Lemma inside_triple {A} (m : prog Entries A) P (Q : A -> Entries -> Prop) R :
  htriple P m Q R ->
  htriple (real_within P) (inside m) (fun a => real_within (Q a)) (real_within R).
Proof. apply triple_inside. Qed.

Lemma in_store_triple {A} (m : prog Place A) (O P : Place -> Prop) (Q : A -> Place -> Prop) R :
  htriple P m Q R ->
  htriple (fun p => P (store p) /\ O (objects p)) (in_store m)
    (fun a p => Q a (store p) /\ O (objects p)) (fun p => R (store p) /\ O (objects p)).
Proof. intros Hm. by apply (triple_zoom store set_store (fun x d => eq_refl) m (fun p => O (objects p))). Qed.

Lemma in_objects_triple {A} (m : prog Place A) (O P : Place -> Prop) (Q : A -> Place -> Prop) R :
  htriple P m Q R ->
  htriple (fun p => O (store p) /\ P (objects p)) (in_objects m)
    (fun a p => O (store p) /\ Q a (objects p)) (fun p => O (store p) /\ R (objects p)).
Proof.
  intros Hm. pose proof (triple_zoom objects set_objects (fun x d => eq_refl) m (fun p => O (store p)) P Q R ltac:(done) Hm) as Hz.
  eapply htriple_strengthen; [eapply htriple_weaken; [exact Hz|..]|]; cbv beta; intros; tauto.
Qed.

(** The state that a store has: its manifest and the payload the manifest is of. *)
Definition current_is (manifest : StateManifest.StateManifest) (d : Entries) : Prop := exists bytes,
  d !! "current.json" = Some (RegularFile bytes) /\ vec_len bytes <= MAX_MANIFEST_BYTES /\
  decode_manifest bytes = Ok manifest.
Definition object_is (manifest : StateManifest.StateManifest) (payload : list Z) (d : Entries) : Prop :=
  d !! object_name (StateManifest.payload_sha256 manifest) = Some (RegularFile payload) /\
  vec_len payload <= MAX_STATE_BYTES /\ vec_len payload = StateManifest.payload_bytes manifest /\
  bytes_digest payload = StateManifest.payload_sha256 manifest.
Definition stored (manifest : StateManifest.StateManifest) (payload : list Z) (p : Places) : Prop :=
  real_within (current_is manifest) (store p) /\ real_within (object_is manifest payload) (objects p).

Lemma current_is_lock manifest : ignores snapshot_lock (current_is manifest).
Proof.
  intros d (bytes & Hb & Hd). split; [|intros n]; exists bytes;
    by rewrite ?lookup_delete_ne, ?lookup_insert_ne by done.
Qed.

Section Snapshot.
(** What is known of the store and of its objects before. *)
Context (Bs Bo : Entries -> Prop).
Hypothesis Bs_lock : ignores snapshot_lock Bs.
Hypothesis Bs_tmp : ignores "current.tmp" Bs.
Hypothesis Bo_new : forall name n d, present name d = false -> Bo d -> Bo (<[name := n]> d).
Context (component schema_version : string) (revision : Z) (payload : list Z).

Let manifest := manifest_of component schema_version revision payload.
Let object := object_name (bytes_digest payload).

Definition before (p : Places) : Prop := within Bs (store p) /\ within Bo (objects p).
Definition with_object (d : Entries) : Prop := Bo d /\ d !! object = Some (RegularFile payload).

Lemma store_object_triple : htriple Bo (store_object payload) (fun _ => with_object) Bo.
Proof.
  unfold store_object. fold object.
  apply (htriple_seq _ _ _ (fun b d => present object d = b /\ Bo d)).
  { eapply htriple_weaken; [apply (triple_read _ Bo)|by intros b d [[= <-] Hd]|done]. }
  intros found. destruct found.
  - eapply htriple_strengthen; [|intros d [_ Hd]; exact Hd].
    eapply htriple_seq.
    { eapply htriple_weaken; [apply (triple_read _ Bo)|intros a d Hd; exact Hd|done]. }
    intros existing. cbv beta. apply (htriple_strengthen _ (fun d => Bo d /\ d !! object = Some (RegularFile existing))).
    + destruct (bool_decide (existing = payload)) eqn:He; cbn [negb].
      * apply bool_decide_eq_true in He. subst existing. by intros s Hs.
      * eapply htriple_strengthen; [|by intros d [Hd _]; exact Hd].
        eapply htriple_weaken; [apply (triple_raise _ (fun _ _ => False))|done|done].
    + intros d [Hr Hd]. split; [done|]. destruct (d !! object) as [[b| | |]|]; simplify_eq.
      destruct (_ <? _); by simplify_eq.
  - set (P d := Bo d /\ forall n, Bo (<[object := n]> d)).
    assert (absorbs object P) as Habs.
    { intros d n [Hd Hn]. split; [done|]. intros n'. by rewrite insert_insert_eq. }
    apply (htriple_strengthen _ P); [|intros d [Hp Hd]; split; [done|]; intros n; by apply Bo_new].
    apply (htriple_seq _ _ _ (fun _ d => P d /\ d !! object = Some (RegularFile payload))).
    + eapply htriple_weaken; [by apply (triple_write_new_synced object payload P)|done|by intros d [Hd _] ].
    + intros ?. eapply htriple_weaken;
        [apply (triple_sync (fun d => P d /\ d !! object = Some (RegularFile payload)))
        |by intros ? d [ [Hd _] Ho]|by intros d [ [Hd _] _] ].
Qed.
|---|
- [YOUR INSTRUCTIONS]
Copy exactly the lines that run from the first line of the data to the line containing "Proof. intros Hm.", please, with both ends included and nothing else.

- [FINISHED TASK]
Lemma inside_triple {A} (m : prog Entries A) P (Q : A -> Entries -> Prop) R :
  htriple P m Q R ->
  htriple (real_within P) (inside m) (fun a => real_within (Q a)) (real_within R).
Proof. apply triple_inside. Qed.

Lemma in_store_triple {A} (m : prog Place A) (O P : Place -> Prop) (Q : A -> Place -> Prop) R :
  htriple P m Q R ->
  htriple (fun p => P (store p) /\ O (objects p)) (in_store m)
    (fun a p => Q a (store p) /\ O (objects p)) (fun p => R (store p) /\ O (objects p)).
Proof. intros Hm. by apply (triple_zoom store set_store (fun x d => eq_refl) m (fun p => O (objects p))). Qed.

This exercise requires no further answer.